(* ===== verification/LogQueue.v ===== *)
(** * The queue base class (lib/logqueue.c, lib/logqueue.h)

    State and operations shared by every queue: the reference count, the
    counters, the wake-up callback and the throttle.  What the base class
    calls through function pointers is the class [LogQueueClass]; the FIFO
    implements it in [LogQueueFifo].  Calls that leave the queue (on messages
    and through callbacks) are returned as a list, in the order they happen. *)
From S2P Require Import Prelude LogMsgRef.

Record GTimeVal := mkGTimeVal { tv_sec : Z; tv_usec : Z }.

Definition G_USEC_PER_SEC : Z := 1000000.

Definition g_time_val_diff (t1 t2 : GTimeVal) : Z :=
  (tv_sec t1 - tv_sec t2) * G_USEC_PER_SEC + (tv_usec t1 - tv_usec t2).

(** Calls the queue makes; a message, a callback and its data are addresses. *)
Inductive call :=
| CRef (msg : Z)
| CUnref (msg : Z)
| CAck (msg : Z) (path_options : LogPathOptions) (ack_type : AckType)
| CDrop (msg : Z) (path_options : LogPathOptions) (ack_type : AckType)
| CRegisterBatch (thread_id : Z)
| CNotify (func : Z) (data : option Z)
| CDestroy (func : Z) (data : Z).

Record LogQueue := mkLogQueue {
  ref_cnt : Z;
  use_backlog : bool;
  throttle : Z;
  throttle_buckets : Z;
  last_throttle_check : GTimeVal;
  stored_messages : option Z;
  dropped_messages : option Z;
  parallel_push_notify : option Z;
  parallel_push_data : option Z;
  parallel_push_data_destroy : option Z
}.

Definition stats_counter_add (counter : option Z) (add : Z) : option Z :=
  (fun v => u32 (v + add)) <$> counter.
Definition stats_counter_inc (counter : option Z) : option Z := stats_counter_add counter 1.
Definition stats_counter_dec (counter : option Z) : option Z := stats_counter_add counter (-1).
Definition stats_counter_set (counter : option Z) (value : Z) : option Z := (fun _ => u32 value) <$> counter.

Definition set_stored (q : LogQueue) (c : option Z) : LogQueue :=
  mkLogQueue (ref_cnt q) (use_backlog q) (throttle q) (throttle_buckets q) (last_throttle_check q)
    c (dropped_messages q) (parallel_push_notify q) (parallel_push_data q) (parallel_push_data_destroy q).

Definition set_dropped (q : LogQueue) (c : option Z) : LogQueue :=
  mkLogQueue (ref_cnt q) (use_backlog q) (throttle q) (throttle_buckets q) (last_throttle_check q)
    (stored_messages q) c (parallel_push_notify q) (parallel_push_data q) (parallel_push_data_destroy q).

Definition set_ref_cnt (q : LogQueue) (n : Z) : LogQueue :=
  mkLogQueue n (use_backlog q) (throttle q) (throttle_buckets q) (last_throttle_check q)
    (stored_messages q) (dropped_messages q) (parallel_push_notify q) (parallel_push_data q)
    (parallel_push_data_destroy q).

Definition set_buckets (q : LogQueue) (n : Z) : LogQueue :=
  mkLogQueue (ref_cnt q) (use_backlog q) (throttle q) n (last_throttle_check q)
    (stored_messages q) (dropped_messages q) (parallel_push_notify q) (parallel_push_data q)
    (parallel_push_data_destroy q).

Definition set_last_check (q : LogQueue) (t : GTimeVal) : LogQueue :=
  mkLogQueue (ref_cnt q) (use_backlog q) (throttle q) (throttle_buckets q) t
    (stored_messages q) (dropped_messages q) (parallel_push_notify q) (parallel_push_data q)
    (parallel_push_data_destroy q).

Definition set_notify (q : LogQueue) (func data destroy : option Z) : LogQueue :=
  mkLogQueue (ref_cnt q) (use_backlog q) (throttle q) (throttle_buckets q) (last_throttle_check q)
    (stored_messages q) (dropped_messages q) func data destroy.

Definition log_queue_init_instance : LogQueue :=
  mkLogQueue 1 false 0 0 (mkGTimeVal 0 0) None None None None None.

Definition log_queue_push_notify (self : LogQueue) : list call * LogQueue :=
  match parallel_push_notify self with
  | Some func =>
      let user_data := parallel_push_data self in
      (CNotify func user_data ::
       match parallel_push_data_destroy self, user_data with
       | Some destroy, Some d => [CDestroy destroy d]
       | _, _ => []
       end,
       set_notify self None None None)
  | None => ([], self)
  end.

Definition log_queue_reset_parallel_push (self : LogQueue) : LogQueue :=
  set_notify self None None (parallel_push_data_destroy self).

Definition log_queue_set_parallel_push (self : LogQueue) (func data destroy : option Z) : LogQueue :=
  set_notify self func data destroy.

Definition log_queue_set_counters (length : Z) (self : LogQueue) (stored dropped : option Z) : LogQueue :=
  set_stored (set_dropped self dropped) (stats_counter_set stored length).

Definition log_queue_set_throttle (self : LogQueue) (t : Z) : LogQueue :=
  mkLogQueue (ref_cnt self) (use_backlog self) t t (last_throttle_check self)
    (stored_messages self) (dropped_messages self) (parallel_push_notify self) (parallel_push_data self)
    (parallel_push_data_destroy self).

Definition log_queue_set_use_backlog (self : LogQueue) (b : bool) : LogQueue :=
  mkLogQueue (ref_cnt self) b (throttle self) (throttle_buckets self) (last_throttle_check self)
    (stored_messages self) (dropped_messages self) (parallel_push_notify self) (parallel_push_data self)
    (parallel_push_data_destroy self).

Definition log_queue_ref (self : LogQueue) : outcome LogQueue :=
  let! _ := g_assert (bool_decide (ref_cnt self > 0)) in
  Ret (set_ref_cnt self (ref_cnt self + 1)).

(** The returned flag is whether [free_fn] is due. *)
Definition log_queue_unref (self : LogQueue) : outcome (bool * LogQueue) :=
  let! _ := g_assert (bool_decide (ref_cnt self <> 0)) in
  let n := ref_cnt self - 1 in
  Ret (bool_decide (n = 0), set_ref_cnt self n).

(** ** Throttling *)

(** The new tokens since the last check: a 64 bit quotient stored in a [gint];
    C division truncates towards zero. *)
Definition new_buckets (self : LogQueue) (diff : Z) : Z := s32 (Z.quot (throttle self * diff) G_USEC_PER_SEC).

Definition refill_buckets (self : LogQueue) (now : GTimeVal) : LogQueue :=
  let '(diff, self) :=
    if bool_decide (tv_sec (last_throttle_check self) <> 0)
    then (g_time_val_diff now (last_throttle_check self), self)
    else (0, set_last_check self now) in
  let n := new_buckets self diff in
  if bool_decide (n <> 0) then
    set_last_check (set_buckets self (Z.min (throttle self) (s32 (throttle_buckets self + n)))) now
  else self.

(** What a concrete queue offers to the base class. *)
Class LogQueueClass (Q : Type) := {
  super : Q -> LogQueue;
  set_super : Q -> LogQueue -> Q;
  get_length : Q -> Z;
  pop_head : Q -> option (Z * bool) * list call * Q;
  ack_backlog : Q -> Z -> list call * Q;
  rewind_backlog : Q -> Z -> Q;
  rewind_backlog_all : Q -> Q
}.

(** What the base class relies on: the state it keeps itself is its own. *)
Class LogQueueLaws (Q : Type) `{LogQueueClass Q} := {
  super_set_super (q : Q) (s : LogQueue) : super (set_super q s) = s;
  pop_head_throttle (q : Q) :
    let q' := snd (pop_head q) in
    throttle (super q') = throttle (super q) /\
    throttle_buckets (super q') = throttle_buckets (super q) /\
    last_throttle_check (super q') = last_throttle_check (super q)
}.

Section base.
Context {Q : Type} `{LogQueueClass Q}.

(** [timeout] is whether the caller passed a place for the waiting time; the
    time to wait is returned. *)
Definition log_queue_check_items (q : Q) (timeout : bool) (func data destroy : option Z) (now : GTimeVal)
    : bool * option Z * list call * Q :=
  let self := super q in
  let dropped := match parallel_push_data self, parallel_push_data_destroy self with
                 | Some d, Some f => [CDestroy f d] | _, _ => [] end in
  let num_elements := get_length q in
  if bool_decide (num_elements = 0) then
    (false, None, dropped, set_super q (set_notify self func data destroy))
  else
    let consumed := match data, destroy with Some d, Some f => [CDestroy f d] | _, _ => [] end in
    let calls := dropped ++ consumed in
    let self := set_notify self None None (parallel_push_data_destroy self) in
    if bool_decide (throttle self > 0) then
      let self := refill_buckets self now in
      if bool_decide (throttle_buckets self = 0) then
        (false, (if timeout then Some (Z.quot 1000 (throttle self) + 1) else None), calls, set_super q self)
      else (true, None, calls, set_super q self)
    else (true, None, calls, set_super q self).

Definition log_queue_pop_head (q : Q) : option (Z * bool) * list call * Q :=
  if bool_decide (throttle (super q) <> 0) && bool_decide (throttle_buckets (super q) = 0) then (None, [], q)
  else
    let '(msg, calls, q) := pop_head q in
    let q := match msg with
             | Some _ =>
                 if bool_decide (throttle_buckets (super q) > 0)
                 then set_super q (set_buckets (super q) (throttle_buckets (super q) - 1)) else q
             | None => q
             end in
    (msg, calls, q).

Definition log_queue_pop_head_ignore_throttle (q : Q) : option (Z * bool) * list call * Q := pop_head q.

Definition log_queue_rewind_backlog (q : Q) (rewind_count : Z) : Q :=
  if use_backlog (super q) then rewind_backlog q rewind_count else q.

Definition log_queue_rewind_backlog_all (q : Q) : Q :=
  if use_backlog (super q) then rewind_backlog_all q else q.

Definition log_queue_ack_backlog (q : Q) (rewind_count : Z) : list call * Q :=
  if use_backlog (super q) then ack_backlog q rewind_count else ([], q).
End base.

(** ** The rate limit *)

(** What a consumer does with a throttled queue: ask whether there is work at
    some time, or take a message. *)
Inductive consume := Check (now : GTimeVal) | Pop.

Definition usec (t : GTimeVal) : Z := tv_sec t * G_USEC_PER_SEC + tv_usec t.

Section throttle.
Context {Q : Type} `{LogQueueLaws Q}.

(** A run of a consumer: the queue it leaves and how many messages it took. *)
Fixpoint consumer_run (l : list consume) (q : Q) : Z * Q :=
  match l with
  | [] => (0, q)
  | Check now :: l =>
      let '(_, _, _, q) := log_queue_check_items q true None None None now in consumer_run l q
  | Pop :: l =>
      let '(msg, _, q) := log_queue_pop_head q in
      let '(n, q) := consumer_run l q in
      ((if msg is Some _ then 1 else 0) + n, q)
  end.

(** The clock moves forward from [prev], never to second zero, and no
    interval is long enough to overflow the token counter. *)
Fixpoint clock_ok (prev : Z) (l : list consume) (q : Q) : Prop :=
  match l with
  | [] => True
  | Check now :: l =>
      let self := super q in
      prev <= usec now /\ tv_sec now <> 0 /\
      throttle self * (G_USEC_PER_SEC + (usec now - usec (last_throttle_check self))) < 2 ^ 31 * G_USEC_PER_SEC /\
      clock_ok (usec now) l (snd (log_queue_check_items q true None None None now))
  | Pop :: l => clock_ok prev l (snd (log_queue_pop_head q))
  end.

(** A throttled queue whose clock has started. *)
Definition throttled (T : Z) (self : LogQueue) : Prop :=
  throttle self = T /\ 0 < T < 2 ^ 31 /\ 0 <= throttle_buckets self <= T /\
  tv_sec (last_throttle_check self) <> 0.

Lemma time_diff_usec (t1 t2 : GTimeVal) : g_time_val_diff t1 t2 = usec t1 - usec t2.
Proof. unfold g_time_val_diff, usec. lia. Qed.

Lemma refill_spec (T : Z) (self : LogQueue) (now : GTimeVal) :
  throttled T self -> tv_sec now <> 0 -> usec (last_throttle_check self) <= usec now ->
  T * (G_USEC_PER_SEC + (usec now - usec (last_throttle_check self))) < 2 ^ 31 * G_USEC_PER_SEC ->
  let self' := refill_buckets self now in
  throttled T self' /\ usec (last_throttle_check self) <= usec (last_throttle_check self') <= usec now /\
  throttle_buckets self' * G_USEC_PER_SEC <= throttle_buckets self * G_USEC_PER_SEC +
    T * (usec (last_throttle_check self') - usec (last_throttle_check self)).
Proof.
  intros (HT & Ht & Hb & Hsec) Hnow Hle Hsmall. unfold refill_buckets.
  rewrite bool_decide_eq_true_2, time_diff_usec by done. set (d := usec now - _) in *.
  cbv beta iota zeta. unfold new_buckets. rewrite HT. unfold G_USEC_PER_SEC in *.
  assert (Hq : Z.quot (T * d) 1000000 = T * d / 1000000) by (apply Z.quot_div_nonneg; nia).
  assert (Hd : 0 <= T * d / 1000000 < 2 ^ 31 - T) by (Z.to_euclidean_division_equations; nia).
  rewrite Hq, s32_small by lia. simpl.
  case_bool; simpl; [|unfold throttled; lia].
  rewrite s32_small by lia. unfold throttled; simpl. split_and!; try done; try lia.
  assert (1000000 * (T * d / 1000000) <= T * d) by (apply Z.mul_div_le; lia). unfold d in *. lia.
Qed.

Lemma check_items_super (q : Q) (now : GTimeVal) (T : Z) : throttled T (super q) ->
  let q' := snd (log_queue_check_items q true None None None now) in
  super q' = set_notify (super q) None None None \/
  super q' = refill_buckets (set_notify (super q) None None (parallel_push_data_destroy (super q))) now.
Proof.
  intros (HT & Ht & _). unfold log_queue_check_items. case_bool; simpl; [left; by rewrite super_set_super|].
  rewrite bool_decide_eq_true_2 by (simpl; lia). right. case_bool; simpl; by rewrite super_set_super.
Qed.

Lemma pop_head_throttled (q : Q) (T : Z) : throttled T (super q) ->
  let '(msg, _, q') := log_queue_pop_head q in
  throttled T (super q') /\ last_throttle_check (super q') = last_throttle_check (super q) /\
  (if msg is Some _ then 1 else 0) + throttle_buckets (super q') <= throttle_buckets (super q).
Proof.
  intros (HT & Ht & Hb & Hsec). unfold log_queue_pop_head. pose proof (pop_head_throttle q) as Hpop.
  destruct (bool_decide (throttle (super q) <> 0) && bool_decide (throttle_buckets (super q) = 0)) eqn:E.
  { done. }
  assert (throttle_buckets (super q) <> 0).
  { apply andb_false_iff in E as [E|E]; apply bool_decide_eq_false in E; lia. }
  destruct (pop_head q) as [[msg calls] q'] eqn:Ep. simpl in Hpop. destruct Hpop as (P1 & P2 & P3).
  unfold throttled. destruct msg; [|rewrite P1, P2, P3; split_and!; (done || lia)].
  rewrite bool_decide_eq_true_2 by lia. rewrite !super_set_super. simpl. rewrite P1, P2, P3.
  split_and!; (done || lia).
Qed.

Lemma consumer_run_bound (T : Z) (l : list consume) (q : Q) (prev : Z) :
  throttled T (super q) -> usec (last_throttle_check (super q)) <= prev -> clock_ok prev l q ->
  let '(n, q') := consumer_run l q in
  throttled T (super q') /\
  (n + throttle_buckets (super q')) * G_USEC_PER_SEC <= throttle_buckets (super q) * G_USEC_PER_SEC +
    T * (usec (last_throttle_check (super q')) - usec (last_throttle_check (super q))).
Proof.
  revert q prev; induction l as [|[now|] l IH]; intros q prev Hth Hlast Hck; simpl in *.
  - split; [done|]. lia.
  - destruct Hck as (Hprev & Hsec & Hsmall & Hck). pose proof Hth as (HT & _).
    pose proof (check_items_super q now T Hth) as Hsup.
    destruct (log_queue_check_items q true None None None now) as [[[r tm] cs] q'] eqn:E. simpl in Hsup, Hck.
    rewrite HT in Hsmall. destruct Hsup as [Hsup|Hsup].
    + specialize (IH q' (usec now)). rewrite Hsup in IH. apply IH; [done|simpl; lia|done].
    + pose proof (refill_spec T (set_notify (super q) None None (parallel_push_data_destroy (super q))) now
                    Hth Hsec ltac:(simpl; lia) Hsmall) as (R1 & R2 & R3).
      rewrite <- Hsup in R1, R2, R3. simpl in R2, R3.
      specialize (IH q' (usec now) R1 ltac:(lia) Hck). destruct (consumer_run l q') as [n q2].
      destruct IH as [IH1 IH2]. split; [done|]. lia.
  - pose proof (pop_head_throttled q T Hth) as Hpop.
    destruct (log_queue_pop_head q) as [[msg cs] q'] eqn:E. simpl in Hck. destruct Hpop as (P1 & P2 & P3).
    rewrite <- P2 in Hlast. specialize (IH q' prev P1 Hlast Hck). destruct (consumer_run l q') as [n q2].
    destruct IH as [IH1 IH2]. split; [done|]. rewrite P2 in IH2. unfold G_USEC_PER_SEC in *. lia.
Qed.
End throttle.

=== The problem ===
Above are the records; copy every line in them that holds the word "Lemma".

=== Result of this exercise ===
Lemma time_diff_usec (t1 t2 : GTimeVal) : g_time_val_diff t1 t2 = usec t1 - usec t2.
Lemma refill_spec (T : Z) (self : LogQueue) (now : GTimeVal) :
Lemma check_items_super (q : Q) (now : GTimeVal) (T : Z) : throttled T (super q) ->
Lemma pop_head_throttled (q : Q) (T : Z) : throttled T (super q) ->
Lemma consumer_run_bound (T : Z) (l : list consume) (q : Q) (prev : Z) :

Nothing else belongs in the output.